Caso Attiva: nessuna speranza dal Ministero del Lavoro


Protesta Attiva

Il sindaco di Pescara Marco Alessandrini esprime il suo rammarico sull’esito insperato da parte del Ministero del Lavoro che non ha potuto emettere pareri sull’odissea degli ex interinali Attiva. Ora si provvede al sostegno dei precari con un tavolo regionale.

“Nella giornata di oggi il Ministero del Lavoro ci ha comunicato l’esito dell’interpello formulato circa la possibilità di procedere ad un’eventuale stabilizzazione dei lavoratori interinali di Attiva. L’esito purtroppo non è quello auspicato, in quanto il Ministero ha ritenuto di non poter emettere alcun parere, visto il contenzioso giudiziario pendente, al quale rimanda per la definizione della controversia.

Allo stato, tanto l’Amministrazione comunale, quanto l’azienda ritengono che per il reclutamento del personale non sussistano percorsi alternativi alle procedure ad evidenza pubblica che prevedono le norme di legge (il caso Livorno è da monito). In attesa dell’avvio delle nuove procedure di assunzione e allo scopo di individuare misure di sostegno al reddito in favore dei lavoratori per cui la Naspi (la vecchia cassa integrazione per intenderci) è già scaduta o scadrà nel corso dell’anno, ho formulato un’istanza al Cicas della Regione Abruzzo (Comitato di Intervento per le Crisi Aziendali) per la concessione dei benefici della mobilità in deroga, in sostanza un prolungamento della Naspi, tanto per i lavoratori cui questa è già scaduta, quanto per quelli a cui scadrà nei prossimi mesi.

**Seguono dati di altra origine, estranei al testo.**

Definition TenantList (tenants : list Tenant) : view :=
  match tenants with
  | [] => EmptyState "tenants" "No tenants visible"
      "Tenants appear here once they are created. Your API key may be scoped to a single tenant; switch to a platform-staff key to see all tenants."
      None (Some "Tenants are the top-level isolation boundary for principals, policies, and edge nodes."%string)
  | _ => VTable [js "Name"; js "Slug"; js "Plan"; js "Status"; js "Created"] (tenant_row <$> tenants)
  end.

(** *** [DeEmphasisPanel.tsx] *)

Record stat_card := mkStat { st_label : jstr; st_value : jstr; st_highlight : bool }.

Definition stat_cards (c : ContributionSplit) : list stat_card :=
  [mkStat (js "Organic contribution") (show_Z (cs_organic_pct c) ++ js "%") (80 <=? cs_organic_pct c);
   mkStat (js "Independent organic issuers") (show_Z (cs_independent_organic_issuers c)) (3 <=? cs_independent_organic_issuers c);
   mkStat (js "Window")
     (if cs_window_continuous c then show_Z (cs_window_days c) ++ js " days (continuous)" else js "NOT continuous")
     (cs_window_continuous c);
   mkStat (js "Bootstrap weighted") (show_Z (cs_bootstrap_weighted c)) false].

(** The report of one root: the principals that would drop, or the line that says
    that none would. *)
Record report_view := mkReportView {
  rv_target_weight : jstr; rv_graph_version : jstr; rv_worst_case : jstr;
  rv_dropping : list (jstr * jstr); rv_none_drop : bool }.

Record candidate_view := mkCard {
  ca_badge : cell; ca_weight : jstr; ca_reasons : list jstr; ca_report : report_view }.

Definition drop_line (x : CounterfactualDrop) : jstr * jstr :=
  (cd_principal_id x,
   show_Z (cd_current_score x) ++ js " -> " ++ show_Z (cd_counterfactual_score x)
   ++ js " (threshold: " ++ show_Z (cd_tenant_threshold x) ++ js ")").

Definition CandidateCard (c : DeEmphasisCandidate) : candidate_view :=
  let report := dc_counterfactual c in
  let dropping := filter (λ x, cd_drops_below_threshold x = true) (cf_drops report) in
  mkCard (if dc_ready c then Badge (js "allow") (js "READY") else Badge (js "deny") (js "NOT READY"))
    (weight_text (dc_current_weight c))
    (if dc_ready c then [] else dc_not_ready_reasons c)
    (mkReportView (show_Z (cf_target_weight report)) (show_Z (cf_graph_version report)) (show_Z (cf_worst_case_drop report))
       (drop_line <$> dropping) (bool_decide (length dropping = 0%nat))).

Record de_emphasis_view := mkPanel {
  pv_stats : list stat_card; pv_generated : jstr; pv_no_candidates : bool; pv_cards : list (jstr * candidate_view) }.

Definition DeEmphasisPanel (r : DeEmphasisResult) : de_emphasis_view :=
  mkPanel (stat_cards (dr_contribution r)) (locale (dr_generated_at r)) (bool_decide (dr_candidates r = []))
    ((λ c, (dc_principal_id c, CandidateCard c)) <$> dr_candidates r).

End admin.

Lemma status_contribution engine now t d res d' :
  getDeEmphasisStatus engine now t d = (Ok res, d') → dr_contribution res = computeContributionSplit now t d.
Proof.
  unfold getDeEmphasisStatus. intros H. apply M_bind_Ok in H as (c & d1 & [= <- <-] & H).
  apply M_bind_Ok in H as (cs & d2 & [= <- <-] & H). by apply M_bind_Ok in H as (rs & d3 & Hf & [= <- <-]).
Qed.

Lemma reasons_when_not_ready engine t c b d r d' :
  candidate_result engine t c b d = (Ok r, d') → (dc_ready r = true ↔ dc_not_ready_reasons r = []).
Proof.
  unfold candidate_result. intros H. apply M_bind_Ok in H as (rep & d1 & H1 & [= <- <-]). cbn [dc_ready dc_not_ready_reasons].
  rewrite bool_decide_eq_true. split; [apply nil_length_inv|by intros ->].
Qed.

Lemma none_drop_iff (drops : list CounterfactualDrop) :
  existsb cd_drops_below_threshold drops = false ↔ filter (λ x, cd_drops_below_threshold x = true) drops = [].
Proof.
  induction drops as [|x l IH]; [done|]. simpl. rewrite orb_false_iff, IH, filter_cons. split.
  - intros [Hx Hl]. rewrite decide_False by congruence. done.
  - case_decide; [done|]. intros ->. split; [by destruct (cd_drops_below_threshold x)|done].
Qed.

(** The readiness panel never contradicts itself. For the status the control plane
    computes, there is a card per active root; a card says READY exactly when the
    three conditions of the panel are all highlighted and its report lists no
    principal that would drop; a READY card lists no reason, and a card that is not
    READY always gives one. *)
Theorem readiness_panel_consistent locale engine now t d res d' :
  getDeEmphasisStatus engine now t d = (Ok res, d') →
  let v := DeEmphasisPanel locale res in
  (pv_cards v).*1 = b_principal_id <$> candidates d ∧
  ∀ p c, (p, c) ∈ pv_cards v →
    (ca_badge c = Badge (js "allow") (js "READY") ↔
       (st_highlight <$> pv_stats v = [true; true; true; false] ∧ rv_dropping (ca_report c) = [])) ∧
    (ca_badge c = Badge (js "allow") (js "READY") ↔ ca_reasons c = []) ∧
    (rv_none_drop (ca_report c) = true ↔ rv_dropping (ca_report c) = []).
Proof.
  intros H. pose proof (status_contribution _ _ _ _ _ _ H) as Hc. destruct (status_spec _ _ _ _ _ _ H) as (-> & Hn & HF).
  unfold DeEmphasisPanel. cbn [pv_cards pv_stats]. split; [rewrite <- list_fmap_compose; exact Hn|].
  intros p c Hpc. apply list_elem_of_fmap in Hpc as (x & [= -> ->] & Hx).
  rewrite Forall_forall in HF. destruct (HF x Hx) as [b Hb]. rewrite Hc.
  destruct (candidate_spec _ _ _ _ _ _ _ Hb) as (_ & _ & _ & _ & Hr). pose proof (reasons_when_not_ready _ _ _ _ _ _ _ Hb) as Hr'.
  rewrite contribution_reasons_nil, none_drop_iff in Hr.
  set (s := computeContributionSplit now t d) in *. unfold CandidateCard. cbn [ca_badge ca_reasons ca_report rv_dropping rv_none_drop].
  set (dr := filter _ _) in *.
  assert (Hdr : drop_line <$> dr = [] ↔ dr = []) by (split; [apply fmap_nil_inv|by intros ->]).
  assert (Hb' : (if dc_ready x then Badge (js "allow") (js "READY") else Badge (js "deny") (js "NOT READY")) =
    Badge (js "allow") (js "READY") ↔ dc_ready x = true) by (destruct (dc_ready x); split; done).
  assert (Hst : st_highlight <$> stat_cards s = [true; true; true; false] ↔
    3 ≤ cs_independent_organic_issuers s ∧ 80 ≤ cs_organic_pct s ∧ cs_window_continuous s = true).
  { unfold stat_cards. cbn [fmap list_fmap st_highlight]. rewrite <- !Z.leb_le.
    destruct (80 <=? _), (3 <=? _), (cs_window_continuous s); intuition congruence. }
  rewrite Hb', Hdr, Hst, bool_decide_eq_true. split_and!.
  - rewrite Hr. tauto.
  - rewrite Hr'. destruct (dc_ready x); [|done]. split; [done|]. intros _. by apply Hr'.
  - split; [apply nil_length_inv|by intros ->].
Qed.

Lemma readiness_panel_consistent_witness :
  ∃ res, getDeEmphasisStatus one_hop_engine gate_time gate_time gate_db = (Ok res, gate_db) ∧
    (pv_cards (DeEmphasisPanel show_Z res)).*1 = b_principal_id <$> candidates gate_db.
Proof.
  destruct gate_status_runs as (res & d' & H). exists res. destruct (status_spec _ _ _ _ _ _ H) as (-> & _).
  exact (conj H (proj1 (readiness_panel_consistent show_Z one_hop_engine gate_time gate_time gate_db res gate_db H))).
Defined.

End AdminPanels.

(** ** [pages/admin/BootstrapEditor.tsx] *)
Module BootstrapEditor.
Import View Panels DashboardApi BootstrapRepo.

(** [const STEPS = [1.0, 0.5, 0.25, 0]] *)
Definition STEPS : list number := [num_of_Z 1; num_ratio 1 2; num_ratio 1 4; num_of_Z 0].

(** The weight column is [numeric(3,2)], read as a float. *)
Definition current_weight (i : BootstrapIssuerRow) : number := num_ratio (b_current_weight (br_row i)) 100.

Si tratta di una misura eccezionale e straordinaria, che non ha precedenti in Italia, per la cui fattibilità nella giornata di ieri ci siamo al Ministero del Lavoro unitamente a rappresentanti della Regione. Dopo un lungo confronto si è individuato un percorso volto a consentire lo stanziamento di risorse idonee allo scopo, martedì prossimo si riunirà il Cicas, che è l’organo preposto a deliberare in un senso che auspichiamo possa essere favorevole, in modo da dare ai lavoratori e alle loro famiglie almeno il sostegno economico necessario”.